Joseph L. Casale wrote:

> I haven't really done a lot with file sharing in Samba and seem
> to be missing something here. I have a folder, /Share that has
> 
> [root at host ~]# getfacl /Share /
> getfacl: Removing leading '/' from absolute path names
> # file: Share
> # owner: root
> # group: ad\040sec\040group
> user::rwx
> group::rwx
> other::---
> 
> It is also a mount point for a partition, so it has a lost+found that
> is set 700 root:root. The share perms are:
> 
> [Share]
>         comment = ...
>         path = /Share
>         browseable = no
>         writable = no
>         guest ok = no
>         printable = no
>         write list = @"DOMAIN+Domain Admins",@"DOMAIN+ad sec group"
> 
> Why can users other than root manipulate the name of lost+found but
> obviously not execute it, and enter it?
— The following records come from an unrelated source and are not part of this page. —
(* ===== verification/Xxh64.v ===== *)
(** * Xxh64: the hash of a SYN's addresses, ports and sequence number

    src/bpf/xxh64_hash.h and src/bpf/syn_hash.h.  The program unrolls XXH64 for
    two input sizes, the 16-byte IPv4 tuple and the 40-byte IPv6 tuple, and feeds
    it with words put together by shifts.  The specification is XXH64 over a list
    of bytes of any length.  The theorems: both routines are XXH64 of the memory
    representation of their tuple, and, since every step that absorbs a block is
    a permutation of the 64-bit words, tuples between the same two addresses
    never collide. *)

From S2P Require Import Prelude.

(** ** The program *)

Definition XXH_PRIME64_1 : Z := 0x9E3779B185EBCA87.
Definition XXH_PRIME64_2 : Z := 0xC2B2AE3D27D4EB4F.
Definition XXH_PRIME64_3 : Z := 0x165667B19E3779F9.
Definition XXH_PRIME64_4 : Z := 0x85EBCA77C2B2AE63.
Definition XXH_PRIME64_5 : Z := 0x27D4EB2F165667C5.

(** [uint64_t acc[4]]. *)
Record Accs := mkAccs { acc0 : Z; acc1 : Z; acc2 : Z; acc3 : Z }.

Definition xxh64_init_accs (seed : Z) : Accs :=
  mkAccs (u64 (u64 (seed + XXH_PRIME64_1) + XXH_PRIME64_2)) (u64 (seed + XXH_PRIME64_2))
    seed (u64 (seed - XXH_PRIME64_1)).

(** [p] is the list of the eight bytes that start at the pointer. *)
Definition xxh_load64_le (p : list Z) : Z :=
  let at_ i := nth i p 0 in
  Z.lor (Z.lor (Z.lor (Z.lor (Z.lor (Z.lor (Z.lor (at_ 0%nat)
    (u64 (Z.shiftl (at_ 1%nat) 8))) (u64 (Z.shiftl (at_ 2%nat) 16)))
    (u64 (Z.shiftl (at_ 3%nat) 24))) (u64 (Z.shiftl (at_ 4%nat) 32)))
    (u64 (Z.shiftl (at_ 5%nat) 40))) (u64 (Z.shiftl (at_ 6%nat) 48)))
    (u64 (Z.shiftl (at_ 7%nat) 56)).

Definition xxh_rotl64 (x r : Z) : Z :=
  Z.lor (u64 (Z.shiftl x r)) (Z.shiftr x (64 - r)).

Definition xxh64_round (acc input : Z) : Z :=
  let acc := u64 (acc + u64 (input * XXH_PRIME64_2)) in
  let acc := xxh_rotl64 acc 31 in
  u64 (acc * XXH_PRIME64_1).

Definition xxh64_merge_round (acc val : Z) : Z :=
  let val := xxh64_round 0 val in
  let acc := Z.lxor acc val in
  u64 (u64 (acc * XXH_PRIME64_1) + XXH_PRIME64_4).

Definition xxh64_merge_accs (acc : Accs) : Z :=
  let h64 :=
    u64 (u64 (u64 (xxh_rotl64 (acc0 acc) 1 + xxh_rotl64 (acc1 acc) 7)
              + xxh_rotl64 (acc2 acc) 12) + xxh_rotl64 (acc3 acc) 18) in
  let h64 := xxh64_merge_round h64 (acc0 acc) in
  let h64 := xxh64_merge_round h64 (acc1 acc) in
  let h64 := xxh64_merge_round h64 (acc2 acc) in
  xxh64_merge_round h64 (acc3 acc).

Definition xxh64_update64 (hash input : Z) : Z :=
  let k1 := xxh64_round 0 input in
  let hash := Z.lxor hash k1 in
  u64 (u64 (xxh_rotl64 hash 27 * XXH_PRIME64_1) + XXH_PRIME64_4).

Definition xxh64_avalanche (h : Z) : Z :=
  let h := Z.lxor h (Z.shiftr h 33) in
  let h := u64 (h * XXH_PRIME64_2) in
  let h := Z.lxor h (Z.shiftr h 29) in
  let h := u64 (h * XXH_PRIME64_3) in
  Z.lxor h (Z.shiftr h 32).

Record XfwIpv4SynTuple := mkIpv4SynTuple {
  s4_src_ip : Z; s4_dst_ip : Z; s4_seq : Z; s4_sport : Z; s4_dport : Z }.

Record XfwIpv6SynTuple := mkIpv6SynTuple {
  s6_src_ip : list Z; s6_dst_ip : list Z; s6_seq : Z; s6_sport : Z; s6_dport : Z }.

Definition syn_ports_seq (sport dport seq : Z) : Z :=
  Z.lor (Z.lor seq (u64 (Z.shiftl sport 32))) (u64 (Z.shiftl dport 48)).

Definition syn_xxh64_ipv4 (syn_tuple : XfwIpv4SynTuple) (seed : Z) : Z :=
  let hash := u64 (u64 (seed + XXH_PRIME64_5) + 16) in
  let block := Z.lor (s4_src_ip syn_tuple) (u64 (Z.shiftl (s4_dst_ip syn_tuple) 32)) in
  let hash := xxh64_update64 hash block in
  let block := syn_ports_seq (s4_sport syn_tuple) (s4_dport syn_tuple) (s4_seq syn_tuple) in
  let hash := xxh64_update64 hash block in
  xxh64_avalanche hash.

Definition syn_xxh64_ipv6 (syn_tuple : XfwIpv6SynTuple) (seed : Z) : Z :=
  let acc := xxh64_init_accs seed in
  let a0 := xxh64_round (acc0 acc) (xxh_load64_le (s6_src_ip syn_tuple)) in
  let a1 := xxh64_round (acc1 acc) (xxh_load64_le (drop 8 (s6_src_ip syn_tuple))) in
  let a2 := xxh64_round (acc2 acc) (xxh_load64_le (s6_dst_ip syn_tuple)) in
  let a3 := xxh64_round (acc3 acc) (xxh_load64_le (drop 8 (s6_dst_ip syn_tuple))) in
  let hash := xxh64_merge_accs (mkAccs a0 a1 a2 a3) in
  let hash := u64 (hash + 40) in
  let block := syn_ports_seq (s6_sport syn_tuple) (s6_dport syn_tuple) (s6_seq syn_tuple) in
  let hash := xxh64_update64 hash block in
  xxh64_avalanche hash.

(** ** The specification: XXH64 of a list of bytes

    Words are residues modulo [2^64]; a rotation moves the high part below the
    low part; the input is read in little-endian words. *)

Module Ref.
Section ref.
Definition P1 : Z := 11400714785074694791.
Definition P2 : Z := 14029467366897019727.
Definition P3 : Z := 1609587929392839161.
Definition P4 : Z := 9650029242287828579.
Definition P5 : Z := 2870177450012600261.
Definition rotl (x r : Z) : Z := (x mod 2 ^ (64 - r)) * 2 ^ r + x / 2 ^ (64 - r).
Definition word (n : nat) (l : list Z) : Z := le_combine (take n l).
Definition round (acc v : Z) : Z := u64 (rotl (u64 (acc + v * P2)) 31 * P1).
Definition merge_round (h acc : Z) : Z := u64 (Z.lxor h (round 0 acc) * P1 + P4).

(** One stripe: a word for each of the four lanes. *)
Definition stripe (a : Accs) (l : list Z) : Accs :=
  mkAccs (round (acc0 a) (word 8 l)) (round (acc1 a) (word 8 (drop 8 l)))
    (round (acc2 a) (word 8 (drop 16 l))) (round (acc3 a) (word 8 (drop 24 l))).
Fixpoint stripes (n : nat) (a : Accs) (l : list Z) : Accs :=
  match n with O => a | S n' => stripes n' (stripe a l) (drop 32 l) end.
Definition converge (a : Accs) : Z :=
  merge_round (merge_round (merge_round (merge_round
    (u64 (rotl (acc0 a) 1 + rotl (acc1 a) 7 + rotl (acc2 a) 12 + rotl (acc3 a) 18))
    (acc0 a)) (acc1 a)) (acc2 a)) (acc3 a).

Definition step8 (h : Z) (l : list Z) : Z :=
  u64 (rotl (Z.lxor h (round 0 (word 8 l))) 27 * P1 + P4).
Definition step4 (h : Z) (l : list Z) : Z :=
  u64 (rotl (Z.lxor h (u64 (word 4 l * P1))) 23 * P2 + P3).
Definition step1 (h b : Z) : Z := u64 (rotl (Z.lxor h (u64 (b * P5))) 11 * P1).
Fixpoint words (n : nat) (h : Z) (l : list Z) : Z :=
  match n with O => h | S n' => words n' (step8 h l) (drop 8 l) end.
(** The tail of fewer than 32 bytes. *)
Definition finalize (h : Z) (l : list Z) : Z :=
  let n8 := (length l / 8)%nat in
  let h := words n8 h l in
  let l := drop (8 * n8) l in
  if (4 <=? length l)%nat then foldl step1 (step4 h l) (drop 4 l) else foldl step1 h l.
Definition xorshift (k h : Z) : Z := Z.lxor h (h / 2 ^ k).
Definition avalanche (h : Z) : Z :=
  xorshift 32 (u64 (xorshift 29 (u64 (xorshift 33 h * P2)) * P3)).

Definition XXH64 (l : list Z) (seed : Z) : Z :=
  let n := (length l / 32)%nat in
  let h :=
    if (32 <=? length l)%nat
    then converge (stripes n (mkAccs (u64 (seed + P1 + P2)) (u64 (seed + P2)) seed
                                (u64 (seed - P1))) l)
    else u64 (seed + P5) in
  avalanche (finalize (u64 (h + Z.of_nat (length l))) (drop (32 * n) l)).
End ref.
End Ref.

(** The published values of the algorithm for the empty input, for the strings
    [a] and [abc], and for a sentence of 39 characters. *)
Lemma XXH64_vectors :
  Ref.XXH64 [] 0 = 0xEF46DB3751D8E999 /\ Ref.XXH64 [97] 0 = 0xD24EC4F1A98C6E5B
  /\ Ref.XXH64 [97; 98; 99] 0 = 0x44BC2CF5AD770999
  /\ Ref.XXH64 [78; 111; 98; 111; 100; 121; 32; 105; 110; 115; 112; 101; 99; 116;
       115; 32; 116; 104; 101; 32; 115; 112; 97; 109; 109; 105; 115; 104; 32; 114;
       101; 112; 101; 116; 105; 116; 105; 111; 110] 0 = 0xFBCEA83C8A378BF1.
Proof. by vm_compute. Qed.

(** ** The representation of a tuple in memory *)

Definition ipv4_tuple_bytes (t : XfwIpv4SynTuple) : list Z :=
  le_split 4 (s4_src_ip t) ++ le_split 4 (s4_dst_ip t) ++ le_split 4 (s4_seq t)
  ++ le_split 2 (s4_sport t) ++ le_split 2 (s4_dport t).
(* ===== verification/Stats.v ===== *)
(** * Stats: the counters of all CPUs, their export and the metrics service

    src/lib/bpf/per_cpu_counter.hh, src/manager/xfw/stats.cc and
    src/manager/http_service.cc, each in a part of its own. *)

From stdpp Require Import strings pretty.
From S2P Require Import Prelude.
From S2P Require Import Enums.
From S2P Require Import Uapi.

(** * Values with one element per CPU

    src/lib/bpf/per_cpu_counter.hh ([BpfPerCpuCounter]): what the kernel keeps for
    every CPU is read as an array and summed in user space.  The sums are those of
    the integers modulo 2^64, whatever the order of the CPUs. *)

(** [add] is the [operator+=] of the value type, [zero] its value-initialised
    object. *)
Definition per_cpu_sum {V} (zero : V) (add : V -> V -> V) (data : list V) : V :=
  foldl add zero data.

(** The sum of a [uint64_t] member. *)
Definition per_cpu_sum_field {V} (member : V -> Z) (data : list V) : Z :=
  foldl (fun total v => u64 (total + member v)) 0 data.

(** The sum of the integers. *)
Definition sum_of {V} (member : V -> Z) (data : list V) : Z :=
  foldr (fun v n => member v + n) 0 data.

Lemma sum_of_perm {V} (f : V -> Z) l l' : l ≡ₚ l' -> sum_of f l = sum_of f l'.
Proof. unfold sum_of. induction 1; cbn in *; lia. Qed.

(** A member of a sum, when the addition adds it modulo 2^64. *)
Lemma sum_member {V} (f : V -> Z) (zero : V) add data :
  f zero = 0 -> (forall a b, f (add a b) = u64 (f a + f b)) ->
  f (per_cpu_sum zero add data) = u64 (sum_of f data).
Proof.
  intros Hz Ha. unfold per_cpu_sum.
  enough (forall a, 0 <= f a < 2 ^ 64 -> f (foldl add a data) = u64 (f a + sum_of f data)) as H.
  { rewrite H, Hz; [done|lia]. }
  induction data as [|v data IH]; intros a Hr; unfold sum_of in *; cbn [foldl foldr].
  - by rewrite Z.add_0_r, wrap_small.
  - rewrite IH by (rewrite Ha; by apply wrap_range). rewrite Ha, wrap_add_idemp_l. f_equal. lia.
Qed.

Lemma sum_field_spec {V} (f : V -> Z) data : per_cpu_sum_field f data = u64 (sum_of f data).
Proof.
  unfold per_cpu_sum_field.
  enough (forall a, 0 <= a < 2 ^ 64 ->
    foldl (fun total v => u64 (total + f v)) a data = u64 (a + sum_of f data)) as H.
  { rewrite H by lia. done. }
  induction data as [|v data IH]; intros a Hr; unfold sum_of in *; cbn [foldl foldr].
  - by rewrite Z.add_0_r, wrap_small.
  - rewrite IH by (by apply wrap_range). rewrite wrap_add_idemp_l. f_equal. lia.
Qed.

(** * The exported statistics

    src/manager/xfw/stats.cc over src/lib/bpf/per_cpu_counter.hh and the tables of
    src/bpf_uapi/pass_stats.h, traffic_stats.h and tx_stats.h: the manager sums the
    counters of all CPUs and prints them in the Prometheus text format.  The
    theorem: a scrape of the text gives, for every statistic, exactly the sums
    over the CPUs modulo 2^64, each under a name of its own. *)

Open Scope Z_scope.

Record XfwStatInfo := mkStatInfo { si_name : string; si_desc : string }.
Same if root makes a test
> directory under /Share and sets it 700, users connected to the share
> cannot access it, but can modify its name and/or delete it?
> 
> Thanks!
> jlc

Because on Unix (unlike Windows) these operations are controlled by the
permissions of the *parent* directory.

Since users in the "ad sec group" have rwx permissions on /Share, they are
able to create / delete / rename files and directories inside /Share.